Go over the data and keep only the lines that include "match".

-------

Lemma fwd_cons_step f i op f' :
  fwd_ok f -> op <> brokerless.CClone -> brokerless.step (fun _ => false) f (brokerless.ECons i op) = Some (OK f') ->
  fwd_ok f' /\ brokerless.producers f' = brokerless.producers f /\
  (forall k, k <> i -> brokerless.consumers f' !! k = brokerless.consumers f !! k) /\
  exists new, brokerless.taken f' = brokerless.taken f ++ new /\ (forall e, e ∈ new -> e.1.2 = i) /\
    Forall block_ok (snd <$> new) /\ forall x, total (cnt x) (fq f) = (cnt x (snd <$> new) + total (cnt x) (fq f'))%nat.
Proof.
  intros [[ids Hi] Hnp Hroom Hqueue] Hop Hs.
  destruct (brokerless.cons_step_frame _ f i op f' Hs Hop) as (Hp & _ & _ & Ho & new & Ht & Hnew).
  destruct (brokerless.channel_step_ok _ f _ ids _ _ Hi Hs) as (f2 & qs' & ids' & [= <-] & Hi').
  pose proof (fq_inv f' qs' ids' Hi') as ->.
  destruct (fq_drained f f' ids ids' new Hi Hi' Hp Ht) as [Hq Hcnt]. split; [|split; [done|split; [done|]]].
  - constructor; [by exists ids'|by rewrite Hp| |].
    + apply (same_room_ok f); [|done]. by eapply brokerless.cons_step_room.
    + intros k q' Hq'. destruct (Hq k q' Hq') as (q & Hkq & ->). apply Hqueue in Hkq. by apply Forall_app in Hkq as [_ ?].
  - exists new. split; [done|]. split; [done|]. split; [|done]. apply Forall_forall. intros b Hb.
    apply list_elem_of_fmap in Hb as ([[id k] v] & -> & Hin). simpl.
    destruct (brokerless.i_log _ _ _ Hi' id k v) as [Hlt _]; [rewrite Ht; set_solver|].
    rewrite <- (brokerless.i_len_q _ _ _ Hi') in Hlt. destruct (lookup_lt_is_Some_2 _ _ Hlt) as [q' Hq'].
    destruct (Hq id q' Hq') as (q & Hkq & ->). pose proof (Hqueue id _ Hkq) as Hall. rewrite Forall_forall in Hall.
    destruct (Hall v) as [Ho' Hv]; [apply elem_of_app; left; unfold from; apply list_elem_of_omap; exists (id, k, v);
      split; [done|]; simpl; by rewrite decide_True|].
    split; [|done]. rewrite Ho', <- Hnp. apply lookup_lt_Some in Hkq. unfold fq in Hkq. by rewrite length_imap in Hkq.
Qed.

(** What a consumer without staged values received by a step. *)
Lemma received_new f f' ids ids' i fc fc' new :
  brokerless.inv f (fq f) ids -> brokerless.inv f' (fq f') ids' ->
  brokerless.consumers f !! i = Some fc -> brokerless.consumers f' !! i = Some fc' ->
  batch_repr (brokerless.staging fc) [] -> batch_repr (brokerless.staging fc') [] ->
  brokerless.taken f' = brokerless.taken f ++ new -> (forall e, e ∈ new -> e.1.2 = i) ->
  brokerless.received fc' = brokerless.received fc ++ (snd <$> new).
Proof.
  intros Hi Hi' Hc Hc' Hs Hs' Ht Hn.
  destruct (brokerless.i_cons _ _ _ Hi i fc Hc) as (s & _ & Hr & _ & _ & Hl & _).
  destruct (brokerless.i_cons _ _ _ Hi' i fc' Hc') as (s' & _ & Hr' & _ & _ & Hl' & _).
  assert (s = []) as -> by (pose proof (as_slice_repr _ _ Hr) as E1; rewrite (as_slice_repr _ _ Hs) in E1; by injection E1).
  assert (s' = []) as -> by (pose proof (as_slice_repr _ _ Hr') as E1; rewrite (as_slice_repr _ _ Hs') in E1; by injection E1).
  rewrite app_nil_r in Hl, Hl'. rewrite <- Hl', Ht, by_consumer_app, Hl. f_equal. unfold by_consumer. clear -Hn.
  induction new as [|[[id k] v] new IH]; [done|]. csimpl. specialize (Hn (id, k, v) ltac:(by left)) as Hk. simpl in Hk.
  rewrite decide_True by done. simpl. f_equal. apply IH. intros e He. apply Hn. by right.
Qed.

(** ** Where the blocks are *)

(** The blocks on a producer's side: its free list, the block of a lease, and
    those of the leases that were forgotten. *)
Definition prod_held p : list (Block T) :=
  match p_pc p with PHold b | PUnwinding b | PCheck b | PSend b => [b] | _ => [] end.
Definition prod_blocks p : list (Block T) := free p ++ prod_held p ++ unwritten p.

(** The block on a consumer's side: drained from the forward channel and not yet
    lent, lent, or about to be pushed into a return lane. *)
Definition cons_blocks f c : list (Block T) :=
  match c_pc c with
  | CTake _ _ seen =>
      match brokerless.consumers f !! c_fwd c with
      | Some fc => drop seen (brokerless.received fc)
      | None => []
      end
  | CHold b | CReturn b => [b]
  | _ => []
  end.

(** How often block [x] occurs: with producers, in the forward rings, with
    consumers, in the return lanes, in forgotten read leases. *)
Definition custody w (lq : list (list (Block T))) (x : nat * nat) : nat :=
  (total (fun p => cnt x (prod_blocks p)) (producers w) + total (cnt x) (fq (fwd w)) +
   total (fun c => cnt x (cons_blocks (fwd w) c)) (consumers w) + total (cnt x) lq + cnt x (forgotten w))%nat.

Definition valid (x : nat * nat) : nat := if decide (x.1 < np /\ x.2 < blocks)%nat then 1%nat else O.

(** Producer endpoints in use, return lanes with their receiver, consumers gone. *)
Definition open_prod p : bool := match p_pc p with PClosing _ | PDead => false | _ => true end.
Definition lane_live p (k : nat) : bool :=
  match p_pc p with PDead => false | PClosing j => (j <=? k)%nat | _ => true end.
Definition cons_gone c : bool := match c_pc c with CGone => true | _ => false end.

Definition lane_ok (i k : nat) p c (ch : C) (q : list (Block T)) : Prop :=
  if lane_live p k then bk_repr ch q (cons_gone c) false /\ slots <= bk_cap ch /\ Forall (block_of i) q
  else q = [] /\ exists q', bk_repr ch q' (cons_gone c) true.

Definition prod_ok (i : nat) p (fp : brokerless.Producer (Block T)) : Prop :=
  Forall (block_of i) (prod_blocks p) /\ 0 <= cursor p /\ batch p = bat /\
  brokerless.p_pc fp = (if open_prod p then brokerless.PIdle else brokerless.PDead) /\
  (open_prod p = true -> Z.of_nat (length (prod_blocks p)) + in_flight p = Z.of_nat blocks) /\
  (p_pc p = PIdle (Flushed true) -> in_flight p = 0).

Definition cons_ok f c (fc : brokerless.Consumer (Block T) Cursor) : Prop :=
  Forall block_ok (cons_blocks f c) /\
  match c_pc c with
  | CTake _ _ seen => brokerless.taking seen fc /\ acquired c = take seen (brokerless.received fc)
  | CGone => brokerless.pc fc = brokerless.Gone false /\ batch_repr (brokerless.staging fc) [] /\
         acquired c = brokerless.received fc
  | _ => brokerless.pc fc = brokerless.Idle false /\ batch_repr (brokerless.staging fc) [] /\
         acquired c = brokerless.received fc
  end.

Record linv w (lq : list (list (Block T))) : Prop := {
  li_fwd : fwd_ok (fwd w);
  li_width : width w = nc;
  li_np : length (producers w) = np;
  li_nc : length (consumers w) = nc;
  li_lanes : length (lanes w) = (np * nc)%nat;
  li_lq : length lq = (np * nc)%nat;
  li_lane i k p c ch q :
    producers w !! i = Some p -> consumers w !! k = Some c -> lanes w !! (i * nc + k)%nat = Some ch ->
    lq !! (i * nc + k)%nat = Some q -> lane_ok i k p c ch q;
  li_prod i p : producers w !! i = Some p ->
    exists fp, brokerless.producers (fwd w) !! i = Some fp /\ prod_ok i p fp;
  li_cons k c : consumers w !! k = Some c ->
    exists fc, brokerless.consumers (fwd w) !! c_fwd c = Some fc /\ cons_ok (fwd w) c fc;
  li_inj k k' c c' : consumers w !! k = Some c -> consumers w !! k' = Some c' -> c_fwd c = c_fwd c' -> k = k';
  li_custody x : (custody w lq x <= valid x)%nat;
  li_kept i p s : producers w !! i = Some p -> open_prod p = true -> custody w lq (i, s) = valid (i, s)
}.

Definition goes_on (o : outcome (World T C)) : Prop := exists w' lq', o = OK w' /\ linv w' lq'.

Lemma lane_unique i k i' k' : (k < nc)%nat -> (k' < nc)%nat -> (i * nc + k = i' * nc + k')%nat -> i = i' /\ k = k'.
Proof. intros. assert (i = i') by nia. subst. lia. Qed.

Lemma lane_at w lq i k :
  linv w lq -> (i < np)%nat -> (k < nc)%nat ->
  exists ch q, lanes w !! (i * nc + k)%nat = Some ch /\ lq !! (i * nc + k)%nat = Some q.
Proof.
  intros Hi H1 H2. assert (i * nc + k < np * nc)%nat by nia.
  destruct (lookup_lt_is_Some_2 (lanes w) (i * nc + k)) as [ch ?]; [by rewrite (li_lanes _ _ Hi)|].
  destruct (lookup_lt_is_Some_2 lq (i * nc + k)) as [q ?]; [by rewrite (li_lq _ _ Hi)|]. eauto.
Qed.

(** Blocks of one producer that are all accounted for are at most as many as it
    was given. *)
Lemma few w lq i L :
  linv w lq -> Forall (fun b => origin b = i) L -> (forall x, (cnt x L <= custody w lq x)%nat) -> (length L <= blocks)%nat.
Proof.
  intros Hi Ho Hx. apply (cnt_distinct blocks i); [|done]. intros x. specialize (Hx x).
  pose proof (li_custody _ _ Hi x) as Hc. unfold valid in Hc. repeat case_decide; lia.
Qed.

-------

## EXERCISE RESULT
  match p_pc p with PHold b | PUnwinding b | PCheck b | PSend b => [b] | _ => [] end.
  match c_pc c with
      match brokerless.consumers f !! c_fwd c with
Definition open_prod p : bool := match p_pc p with PClosing _ | PDead => false | _ => true end.
  match p_pc p with PDead => false | PClosing j => (j <=? k)%nat | _ => true end.
Definition cons_gone c : bool := match c_pc c with CGone => true | _ => false end.
  match c_pc c with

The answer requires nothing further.